Activity
Give back the data in full, with every line exact.

(Recorded data begins)

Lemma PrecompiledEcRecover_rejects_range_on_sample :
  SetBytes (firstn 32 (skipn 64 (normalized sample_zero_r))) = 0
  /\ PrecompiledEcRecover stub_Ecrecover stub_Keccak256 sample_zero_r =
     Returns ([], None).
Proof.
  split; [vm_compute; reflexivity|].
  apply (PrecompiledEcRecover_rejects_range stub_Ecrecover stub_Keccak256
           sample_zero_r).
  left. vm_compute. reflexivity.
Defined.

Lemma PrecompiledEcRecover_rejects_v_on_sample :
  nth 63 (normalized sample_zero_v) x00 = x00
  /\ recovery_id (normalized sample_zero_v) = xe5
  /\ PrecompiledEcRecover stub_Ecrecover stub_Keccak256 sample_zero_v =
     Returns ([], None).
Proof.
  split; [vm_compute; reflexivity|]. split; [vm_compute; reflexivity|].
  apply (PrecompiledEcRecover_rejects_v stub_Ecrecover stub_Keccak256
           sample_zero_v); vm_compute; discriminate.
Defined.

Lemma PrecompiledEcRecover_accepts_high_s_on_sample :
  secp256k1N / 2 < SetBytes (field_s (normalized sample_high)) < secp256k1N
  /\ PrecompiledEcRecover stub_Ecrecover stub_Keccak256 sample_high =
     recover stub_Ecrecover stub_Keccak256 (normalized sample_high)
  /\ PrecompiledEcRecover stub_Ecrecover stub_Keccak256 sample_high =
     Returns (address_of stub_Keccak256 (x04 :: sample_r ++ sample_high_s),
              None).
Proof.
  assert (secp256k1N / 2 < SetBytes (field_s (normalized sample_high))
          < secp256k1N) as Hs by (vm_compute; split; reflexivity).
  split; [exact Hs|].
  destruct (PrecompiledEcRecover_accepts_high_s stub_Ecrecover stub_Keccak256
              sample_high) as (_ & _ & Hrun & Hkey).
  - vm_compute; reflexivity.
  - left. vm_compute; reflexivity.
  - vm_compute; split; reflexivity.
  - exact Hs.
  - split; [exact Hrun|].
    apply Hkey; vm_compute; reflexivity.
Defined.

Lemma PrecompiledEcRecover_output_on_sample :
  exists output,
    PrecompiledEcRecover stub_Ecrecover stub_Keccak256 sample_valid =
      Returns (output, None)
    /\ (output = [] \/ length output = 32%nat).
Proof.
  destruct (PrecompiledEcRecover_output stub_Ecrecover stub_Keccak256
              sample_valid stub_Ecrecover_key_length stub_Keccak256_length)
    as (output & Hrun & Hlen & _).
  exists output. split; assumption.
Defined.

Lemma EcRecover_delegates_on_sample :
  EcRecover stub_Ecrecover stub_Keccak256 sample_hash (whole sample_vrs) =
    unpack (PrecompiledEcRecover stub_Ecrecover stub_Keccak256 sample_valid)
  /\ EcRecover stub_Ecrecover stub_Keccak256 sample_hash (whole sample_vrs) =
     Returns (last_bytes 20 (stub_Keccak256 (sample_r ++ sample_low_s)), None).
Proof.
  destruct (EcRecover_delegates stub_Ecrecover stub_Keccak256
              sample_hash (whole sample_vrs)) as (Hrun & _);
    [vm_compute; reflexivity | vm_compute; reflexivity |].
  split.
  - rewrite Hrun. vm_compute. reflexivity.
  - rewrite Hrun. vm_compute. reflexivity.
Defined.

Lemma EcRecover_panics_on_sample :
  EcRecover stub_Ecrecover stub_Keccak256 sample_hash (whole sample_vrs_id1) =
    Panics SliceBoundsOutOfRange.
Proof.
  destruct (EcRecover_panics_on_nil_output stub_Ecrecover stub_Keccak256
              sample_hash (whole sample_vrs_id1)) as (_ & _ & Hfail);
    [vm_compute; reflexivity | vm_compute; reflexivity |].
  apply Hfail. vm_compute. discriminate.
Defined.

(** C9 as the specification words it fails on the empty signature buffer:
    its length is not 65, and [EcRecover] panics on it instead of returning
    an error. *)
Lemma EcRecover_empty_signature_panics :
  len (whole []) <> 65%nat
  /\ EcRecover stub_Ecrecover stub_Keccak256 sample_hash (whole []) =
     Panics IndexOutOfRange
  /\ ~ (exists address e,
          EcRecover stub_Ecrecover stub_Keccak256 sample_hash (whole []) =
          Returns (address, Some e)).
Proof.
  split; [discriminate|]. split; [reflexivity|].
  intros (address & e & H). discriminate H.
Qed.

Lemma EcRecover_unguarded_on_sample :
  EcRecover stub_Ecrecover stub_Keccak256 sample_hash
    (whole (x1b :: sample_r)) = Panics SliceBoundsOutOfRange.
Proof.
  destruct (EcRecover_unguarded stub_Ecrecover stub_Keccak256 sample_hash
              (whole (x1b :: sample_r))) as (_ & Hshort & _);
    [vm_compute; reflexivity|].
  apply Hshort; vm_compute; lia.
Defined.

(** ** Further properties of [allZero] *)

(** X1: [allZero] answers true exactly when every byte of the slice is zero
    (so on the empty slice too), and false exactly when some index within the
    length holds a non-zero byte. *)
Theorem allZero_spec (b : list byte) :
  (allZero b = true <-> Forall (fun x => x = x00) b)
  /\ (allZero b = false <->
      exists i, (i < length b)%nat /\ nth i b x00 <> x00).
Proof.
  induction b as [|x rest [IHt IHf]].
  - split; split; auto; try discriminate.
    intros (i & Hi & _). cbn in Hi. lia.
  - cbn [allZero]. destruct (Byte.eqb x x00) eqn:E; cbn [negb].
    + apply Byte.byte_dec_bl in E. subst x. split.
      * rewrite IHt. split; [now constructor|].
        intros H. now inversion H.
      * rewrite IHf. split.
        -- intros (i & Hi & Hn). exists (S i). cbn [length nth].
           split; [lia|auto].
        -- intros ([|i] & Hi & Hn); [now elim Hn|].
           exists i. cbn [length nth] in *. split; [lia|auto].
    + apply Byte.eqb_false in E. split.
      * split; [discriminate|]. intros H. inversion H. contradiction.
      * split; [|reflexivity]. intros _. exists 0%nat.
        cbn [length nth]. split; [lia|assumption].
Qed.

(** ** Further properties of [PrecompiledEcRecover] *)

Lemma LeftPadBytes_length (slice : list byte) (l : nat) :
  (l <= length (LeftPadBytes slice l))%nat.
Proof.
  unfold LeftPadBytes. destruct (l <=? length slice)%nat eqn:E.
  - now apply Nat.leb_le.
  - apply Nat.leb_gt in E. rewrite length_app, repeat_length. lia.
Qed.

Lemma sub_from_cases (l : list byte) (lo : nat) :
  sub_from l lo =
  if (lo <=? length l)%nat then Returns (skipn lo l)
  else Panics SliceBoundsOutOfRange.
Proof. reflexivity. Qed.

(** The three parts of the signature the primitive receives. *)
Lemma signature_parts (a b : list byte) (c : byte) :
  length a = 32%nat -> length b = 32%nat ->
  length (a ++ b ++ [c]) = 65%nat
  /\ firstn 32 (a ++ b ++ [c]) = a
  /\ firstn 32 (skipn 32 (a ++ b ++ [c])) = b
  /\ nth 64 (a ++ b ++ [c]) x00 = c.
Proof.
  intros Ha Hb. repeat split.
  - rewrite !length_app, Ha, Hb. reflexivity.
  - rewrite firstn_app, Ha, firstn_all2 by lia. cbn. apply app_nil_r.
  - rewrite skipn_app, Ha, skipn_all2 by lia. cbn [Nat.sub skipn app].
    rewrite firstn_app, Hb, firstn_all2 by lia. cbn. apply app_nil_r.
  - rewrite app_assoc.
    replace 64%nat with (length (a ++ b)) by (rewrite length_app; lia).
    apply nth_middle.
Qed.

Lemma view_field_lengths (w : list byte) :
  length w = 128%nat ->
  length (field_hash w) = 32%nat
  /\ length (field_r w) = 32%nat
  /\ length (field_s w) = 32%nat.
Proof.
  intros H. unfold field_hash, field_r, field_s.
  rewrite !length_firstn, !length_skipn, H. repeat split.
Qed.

(Recorded data ends)

Result below
Lemma PrecompiledEcRecover_rejects_range_on_sample :
  SetBytes (firstn 32 (skipn 64 (normalized sample_zero_r))) = 0
  /\ PrecompiledEcRecover stub_Ecrecover stub_Keccak256 sample_zero_r =
     Returns ([], None).
Proof.
  split; [vm_compute; reflexivity|].
  apply (PrecompiledEcRecover_rejects_range stub_Ecrecover stub_Keccak256
           sample_zero_r).
  left. vm_compute. reflexivity.
Defined.

Lemma PrecompiledEcRecover_rejects_v_on_sample :
  nth 63 (normalized sample_zero_v) x00 = x00
  /\ recovery_id (normalized sample_zero_v) = xe5
  /\ PrecompiledEcRecover stub_Ecrecover stub_Keccak256 sample_zero_v =
     Returns ([], None).
Proof.
  split; [vm_compute; reflexivity|]. split; [vm_compute; reflexivity|].
  apply (PrecompiledEcRecover_rejects_v stub_Ecrecover stub_Keccak256
           sample_zero_v); vm_compute; discriminate.
Defined.

Lemma PrecompiledEcRecover_accepts_high_s_on_sample :
  secp256k1N / 2 < SetBytes (field_s (normalized sample_high)) < secp256k1N
  /\ PrecompiledEcRecover stub_Ecrecover stub_Keccak256 sample_high =
     recover stub_Ecrecover stub_Keccak256 (normalized sample_high)
  /\ PrecompiledEcRecover stub_Ecrecover stub_Keccak256 sample_high =
     Returns (address_of stub_Keccak256 (x04 :: sample_r ++ sample_high_s),
              None).
Proof.
  assert (secp256k1N / 2 < SetBytes (field_s (normalized sample_high))
          < secp256k1N) as Hs by (vm_compute; split; reflexivity).
  split; [exact Hs|].
  destruct (PrecompiledEcRecover_accepts_high_s stub_Ecrecover stub_Keccak256
              sample_high) as (_ & _ & Hrun & Hkey).
  - vm_compute; reflexivity.
  - left. vm_compute; reflexivity.
  - vm_compute; split; reflexivity.
  - exact Hs.
  - split; [exact Hrun|].
    apply Hkey; vm_compute; reflexivity.
Defined.

Lemma PrecompiledEcRecover_output_on_sample :
  exists output,
    PrecompiledEcRecover stub_Ecrecover stub_Keccak256 sample_valid =
      Returns (output, None)
    /\ (output = [] \/ length output = 32%nat).
Proof.
  destruct (PrecompiledEcRecover_output stub_Ecrecover stub_Keccak256
              sample_valid stub_Ecrecover_key_length stub_Keccak256_length)
    as (output & Hrun & Hlen & _).
  exists output. split; assumption.
Defined.

Lemma EcRecover_delegates_on_sample :
  EcRecover stub_Ecrecover stub_Keccak256 sample_hash (whole sample_vrs) =
    unpack (PrecompiledEcRecover stub_Ecrecover stub_Keccak256 sample_valid)
  /\ EcRecover stub_Ecrecover stub_Keccak256 sample_hash (whole sample_vrs) =
     Returns (last_bytes 20 (stub_Keccak256 (sample_r ++ sample_low_s)), None).
Proof.
  destruct (EcRecover_delegates stub_Ecrecover stub_Keccak256
              sample_hash (whole sample_vrs)) as (Hrun & _);
    [vm_compute; reflexivity | vm_compute; reflexivity |].
  split.
  - rewrite Hrun. vm_compute. reflexivity.
  - rewrite Hrun. vm_compute. reflexivity.
Defined.

Lemma EcRecover_panics_on_sample :
  EcRecover stub_Ecrecover stub_Keccak256 sample_hash (whole sample_vrs_id1) =
    Panics SliceBoundsOutOfRange.
Proof.
  destruct (EcRecover_panics_on_nil_output stub_Ecrecover stub_Keccak256
              sample_hash (whole sample_vrs_id1)) as (_ & _ & Hfail);
    [vm_compute; reflexivity | vm_compute; reflexivity |].
  apply Hfail. vm_compute. discriminate.
Defined.

(** C9 as the specification words it fails on the empty signature buffer:
    its length is not 65, and [EcRecover] panics on it instead of returning
    an error. *)
Lemma EcRecover_empty_signature_panics :
  len (whole []) <> 65%nat
  /\ EcRecover stub_Ecrecover stub_Keccak256 sample_hash (whole []) =
     Panics IndexOutOfRange
  /\ ~ (exists address e,
          EcRecover stub_Ecrecover stub_Keccak256 sample_hash (whole []) =
          Returns (address, Some e)).
Proof.
  split; [discriminate|]. split; [reflexivity|].
  intros (address & e & H). discriminate H.
Qed.

Lemma EcRecover_unguarded_on_sample :
  EcRecover stub_Ecrecover stub_Keccak256 sample_hash
    (whole (x1b :: sample_r)) = Panics SliceBoundsOutOfRange.
Proof.
  destruct (EcRecover_unguarded stub_Ecrecover stub_Keccak256 sample_hash
              (whole (x1b :: sample_r))) as (_ & Hshort & _);
    [vm_compute; reflexivity|].
  apply Hshort; vm_compute; lia.
Defined.

(** ** Further properties of [allZero] *)

(** X1: [allZero] answers true exactly when every byte of the slice is zero
    (so on the empty slice too), and false exactly when some index within the
    length holds a non-zero byte. *)
Theorem allZero_spec (b : list byte) :
  (allZero b = true <-> Forall (fun x => x = x00) b)
  /\ (allZero b = false <->
      exists i, (i < length b)%nat /\ nth i b x00 <> x00).
Proof.
  induction b as [|x rest [IHt IHf]].
  - split; split; auto; try discriminate.
    intros (i & Hi & _). cbn in Hi. lia.
  - cbn [allZero]. destruct (Byte.eqb x x00) eqn:E; cbn [negb].
    + apply Byte.byte_dec_bl in E. subst x. split.
      * rewrite IHt. split; [now constructor|].
        intros H. now inversion H.
      * rewrite IHf. split.
        -- intros (i & Hi & Hn). exists (S i). cbn [length nth].
           split; [lia|auto].
        -- intros ([|i] & Hi & Hn); [now elim Hn|].
           exists i. cbn [length nth] in *. split; [lia|auto].
    + apply Byte.eqb_false in E. split.
      * split; [discriminate|]. intros H. inversion H. contradiction.
      * split; [|reflexivity]. intros _. exists 0%nat.
        cbn [length nth]. split; [lia|assumption].
Qed.

(** ** Further properties of [PrecompiledEcRecover] *)

Lemma LeftPadBytes_length (slice : list byte) (l : nat) :
  (l <= length (LeftPadBytes slice l))%nat.
Proof.
  unfold LeftPadBytes. destruct (l <=? length slice)%nat eqn:E.
  - now apply Nat.leb_le.
  - apply Nat.leb_gt in E. rewrite length_app, repeat_length. lia.
Qed.

Lemma sub_from_cases (l : list byte) (lo : nat) :
  sub_from l lo =
  if (lo <=? length l)%nat then Returns (skipn lo l)
  else Panics SliceBoundsOutOfRange.
Proof. reflexivity. Qed.

(** The three parts of the signature the primitive receives. *)
Lemma signature_parts (a b : list byte) (c : byte) :
  length a = 32%nat -> length b = 32%nat ->
  length (a ++ b ++ [c]) = 65%nat
  /\ firstn 32 (a ++ b ++ [c]) = a
  /\ firstn 32 (skipn 32 (a ++ b ++ [c])) = b
  /\ nth 64 (a ++ b ++ [c]) x00 = c.
Proof.
  intros Ha Hb. repeat split.
  - rewrite !length_app, Ha, Hb. reflexivity.
  - rewrite firstn_app, Ha, firstn_all2 by lia. cbn. apply app_nil_r.
  - rewrite skipn_app, Ha, skipn_all2 by lia. cbn [Nat.sub skipn app].
    rewrite firstn_app, Hb, firstn_all2 by lia. cbn. apply app_nil_r.
  - rewrite app_assoc.
    replace 64%nat with (length (a ++ b)) by (rewrite length_app; lia).
    apply nth_middle.
Qed.

Lemma view_field_lengths (w : list byte) :
  length w = 128%nat ->
  length (field_hash w) = 32%nat
  /\ length (field_r w) = 32%nat
  /\ length (field_s w) = 32%nat.
Proof.
  intros H. unfold field_hash, field_r, field_s.
  rewrite !length_firstn, !length_skipn, H. repeat split.
Qed.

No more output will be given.